As one would expect, lyrically it's abstract and a bit obtuse, but the group does a good job incorporating the words into their music in a way that doesn't really sound pretentious. If anything, it's nice to hear pop music that isn't afraid to step outside the boundaries and take on some left field themes without hindering their sound. Musically, it sounds like a hodgepodge of several different groups, without sounding completely like anyone. Opening track "Canto I" builds from simple banjo melodies and a 4/4 beat as found-sound samples drift in the background while little flourishes of hand percussion and soft choirs help lift it in places. With some slightly glitchy effects, it's something like a slightly more filled-out version of a track by The Books, and it's a great opener.
"Planes Like Vultures" opens with a filtered vocal passage and builds nicely as guitars, synth, horns, and overlapping, round-like multi-part vocals all give it a soft crest that pays off without being too obvious. Being subtle is mostly the name of the game with Le Loup, as there aren't any real big blowouts on the short release. Despite the exclamation-point title, "Outside Of This Car, The End Of The World!" is more patient than one would expect, moving with an urgent, but subdued electronic pop feel that's punctuated with little instrumental crashes and more syncopated vocals.
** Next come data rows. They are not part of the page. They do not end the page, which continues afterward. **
(* ===== verification/Server.v ===== *)
(** * Tunnel sessions

    [crates/tuyau-server/src/server.rs]: [handle_incoming], one task per tunnel
    connection, and the operations of [TunnelServer] that act on the shared
    state ([kick], [set_terminated_domains], the cancellation of [shutdown]).

    Many handlers run at once and share the routing table and the registry; each
    of their operations is atomic, anything may happen between two of them.  So
    a handler is a state machine whose phases are its await points and the points
    between two shared operations, and the system is a step relation on a
    [World]: the shared state, the phase of every handler, and which connections
    are closed. *)

From S2P Require Import Prelude Bytes Protocol Config Backend Routes Lookups Control.

Local Open Scope string_scope.
Local Open Scope list_scope.

(** ** Data *)

(** The token a client presented and the grant the backend answered with. *)
Record Session := {
  s_token : list byte;
  s_grant : ClientGrant
}.

(** Where a handler is in [handle_incoming]. *)
Inductive phase :=
| AwaitStream                                     (* timeout(accept_bi) *)
| AwaitHello                                      (* timeout(reader.next) *)
| AwaitAdmit (token : list byte)                  (* timeout(backend.admit) *)
| Granted (s : Session)                           (* before routes.install *)
| Displacing (s : Session) (prev : list Connection)  (* closing the displaced *)
| Welcoming (s : Session)                         (* writer.send(Welcome) *)
| Registering (s : Session)                       (* before control.register *)
| WelcomeFailed (s : Session)                     (* before remove_conn, not served *)
| Rejecting (reason : string)                     (* writer.send(Reject) *)
| Linger                                          (* timeout(connection.closed) *)
| Serving (s : Session)                           (* select! *)
| Removing (s : Session)                          (* before routes.remove_conn *)
| Unregistering (s : Session)                     (* before control.unregister *)
| Finished.

Record Handler := {
  h_peer : SocketAddr;
  h_phase : phase
}.

Record World := {
  routes : RoutingTable;
  control : Control;
  handlers : gmap Connection Handler;
  closed : gset Connection;      (* connections with a close reason *)
  kicked : gset Connection;      (* returned by routes.kick, not yet closed *)
  cancel : bool
}.

Definition set_routes (t : RoutingTable) (w : World) : World :=
  {| routes := t; control := control w; handlers := handlers w; closed := closed w;
     kicked := kicked w; cancel := cancel w |}.
Definition set_control (c : Control) (w : World) : World :=
  {| routes := routes w; control := c; handlers := handlers w; closed := closed w;
     kicked := kicked w; cancel := cancel w |}.
Definition set_closed (s : gset Connection) (w : World) : World :=
  {| routes := routes w; control := control w; handlers := handlers w; closed := s;
     kicked := kicked w; cancel := cancel w |}.
Definition set_kicked (s : gset Connection) (w : World) : World :=
  {| routes := routes w; control := control w; handlers := handlers w; closed := closed w;
     kicked := s; cancel := cancel w |}.
Definition set_cancel (w : World) : World :=
  {| routes := routes w; control := control w; handlers := handlers w; closed := closed w;
     kicked := kicked w; cancel := true |}.
Definition set_phase (c : Connection) (peer : SocketAddr) (ph : phase) (w : World) : World :=
  {| routes := routes w; control := control w;
     handlers := <[c := {| h_peer := peer; h_phase := ph |}]> (handlers w);
     closed := closed w; kicked := kicked w; cancel := cancel w |}.

(** [conn.close(..)] *)
Definition close (c : Connection) (w : World) : World := set_closed ({[c]} ∪ closed w) w.

(** ** One handler *)

(** What ends the wait a handler is in; [Tick] runs it to its next stop. *)
Inductive event :=
| StreamOpened | StreamFailed | StreamTimeout
| HelloFrame (token : list byte) | HelloInvalid | HelloTimeout | HelloEof
| AdmitAnswer (answer : option ClientGrant) | AdmitTimeout
| Sent | SendFailed
| LingerOver
| PeerClosed | Cancelled
| Tick.

(** [handle_incoming] on connection [c]: the effect of an event in a phase;
    [None] when the event cannot happen there. *)
Definition handle (c : Connection) (ev : event) (w : World) : option World :=
  h ← handlers w !! c;
  let peer := h_peer h in
  let goto ph w := Some (set_phase c peer ph w) in
  match h_phase h, ev with
  (* let streams = timeout(HELLO_TIMEOUT, connection.accept_bi()).await *)
  | AwaitStream, StreamOpened => goto AwaitHello w
  | AwaitStream, StreamFailed => goto Finished w
  | AwaitStream, StreamTimeout => goto Finished (close c w)
  (* let hello_result = timeout(HELLO_TIMEOUT, reader.next()).await *)
  | AwaitHello, HelloFrame token => goto (AwaitAdmit token) w
  | AwaitHello, HelloInvalid => goto (Rejecting "protocol error") w
  | AwaitHello, HelloTimeout => goto (Rejecting "protocol error") w
  | AwaitHello, HelloEof => goto Finished w
  (* timeout(ADMIT_TIMEOUT, backend.admit(&hello.token)).await *)
  | AwaitAdmit token, AdmitAnswer (Some grant) =>
      if decide (c ∈ closed w) then goto Finished w
      else goto (Granted {| s_token := token; s_grant := grant |}) w
  | AwaitAdmit _, AdmitAnswer None => goto (Rejecting "invalid token") w
  | AwaitAdmit _, AdmitTimeout => goto (Rejecting "authorization timeout") w
  (* for prev in routes.install(..) { prev.close(..) } *)
  | Granted s, Tick =>
      let g := s_grant s in
      let '(t, displaced) :=
        install (cg_hostnames g) (cg_client_name g) (cg_balance g) c (routes w) in
      goto (Displacing s displaced) (set_routes t w)
  | Displacing s (prev :: rest), Tick => goto (Displacing s rest) (close prev w)
  | Displacing s [], Tick => goto (Welcoming s) w
  (* match writer.send(Welcome).await *)
  | Welcoming s, Sent => goto (Registering s) w
  | Welcoming s, SendFailed => goto (WelcomeFailed s) w
  | Registering s, Tick =>
      let g := s_grant s in
      let info := {| ti_client_name := cg_client_name g; ti_peer := peer;
                     ti_hostnames := (cg_hostnames g).*1 |} in
      goto (Serving s) (set_control (register (stable_id c) info (control w)) w)
  | WelcomeFailed s, Tick =>
      goto Finished (set_routes (remove_conn (stable_id c) (routes w)) w)
  (* let _ = writer.send(Reject).await; timeout(REJECT_LINGER, connection.closed()).await *)
  | Rejecting _, Sent | Rejecting _, SendFailed => goto Linger w
  | Linger, LingerOver => goto Finished (close c w)
  (* select! { cancelled => close, closed => {} } *)
  | Serving s, Cancelled => if cancel w then goto (Removing s) (close c w) else None
  | Serving s, PeerClosed => if decide (c ∈ closed w) then goto (Removing s) w else None
  (* routes.remove_conn(stable_id); control.unregister(stable_id) *)
  | Removing s, Tick =>
      goto (Unregistering s) (set_routes (remove_conn (stable_id c) (routes w)) w)
  | Unregistering s, Tick =>
      goto Finished (set_control (unregister (stable_id c) (control w)) w)
  | _, _ => None
  end.

(** ** The server's own operations *)

(** [TunnelServer::kick]: the routes go at once, the connections are closed one
    after the other ([CloseKicked] below). *)
Definition server_kick (client_name : string) (w : World) : World :=
  let '(t, conns) := kick client_name (routes w) in
  set_kicked (list_to_set conns ∪ kicked w) (set_routes t w).

(** [accept_loop] spawns the handler of a connection whose handshake completed. *)
Definition spawn (c : Connection) (peer : SocketAddr) (w : World) : World :=
  set_phase c peer AwaitStream w.

(** [conn.close_reason().is_some()] *)
Definition is_closed (w : World) (c : Connection) : bool := bool_decide (c ∈ closed w).

(** One shared access of a [routes.lookup(host)] of the public listener: lookups
    interleave with everything else between any two of them. *)
Definition world_access (host : string) (ph : lookup_phase) (w : World) : lookup_phase * World :=
  let '(ph, t, _) := lookup_step (is_closed w) host (routes w) ph in
  (ph, set_routes t w).

(** A whole lookup that nothing interrupts. *)
Definition world_lookup (host : string) (w : World) : partial Route * World :=
  let '(r, t) := lookup (is_closed w) host (routes w) in
  (r, set_routes t w).

Definition start_world (cfg : ServerConfig) : World :=
  {| routes := from_config (hostnames cfg) (upstreams cfg); control := Control_new;
     handlers := ∅; closed := ∅; kicked := ∅; cancel := false |}.

Section world.
Context {B : Type} `{RoutingBackend B} (b : B).

(** A backend's answer is one it may give for the token that was presented. *)
Definition event_ok (c : Connection) (ev : event) (w : World) : Prop :=
  match ev with
  | AdmitAnswer answer =>
      ∀ h token, handlers w !! c = Some h → h_phase h = AwaitAdmit token → admits b token answer
  | _ => True
  end.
It's not all smooth sailing, though, and in a few places the group seems to fall prey to their conceptual themes a bit too much. "(Storm)" is exactly what the title states, a two minute cut-up of glitched-out thunderstorm field recording that feels out-of-place on the release, while "Canto XXXVI" revisits the banjo theme of the opening track and again pulls the digital deconstruction on it, created an unneeded detour before the powerful closing track. At other times, the group resembles a slightly more straightforward version of Animal Collective (the hand-clapping and vocal-laden "We Are Gods! We Are Wolves!") or even Sufjan Stevens ("Look To The West") a bit. Lyrically ambitious (and certainly somewhat ambiguous), The Throne Of The Third Heaven Of The Nations' Millennium General Assembly is nonetheless an excellent debut, and has me much excited about further output from the group.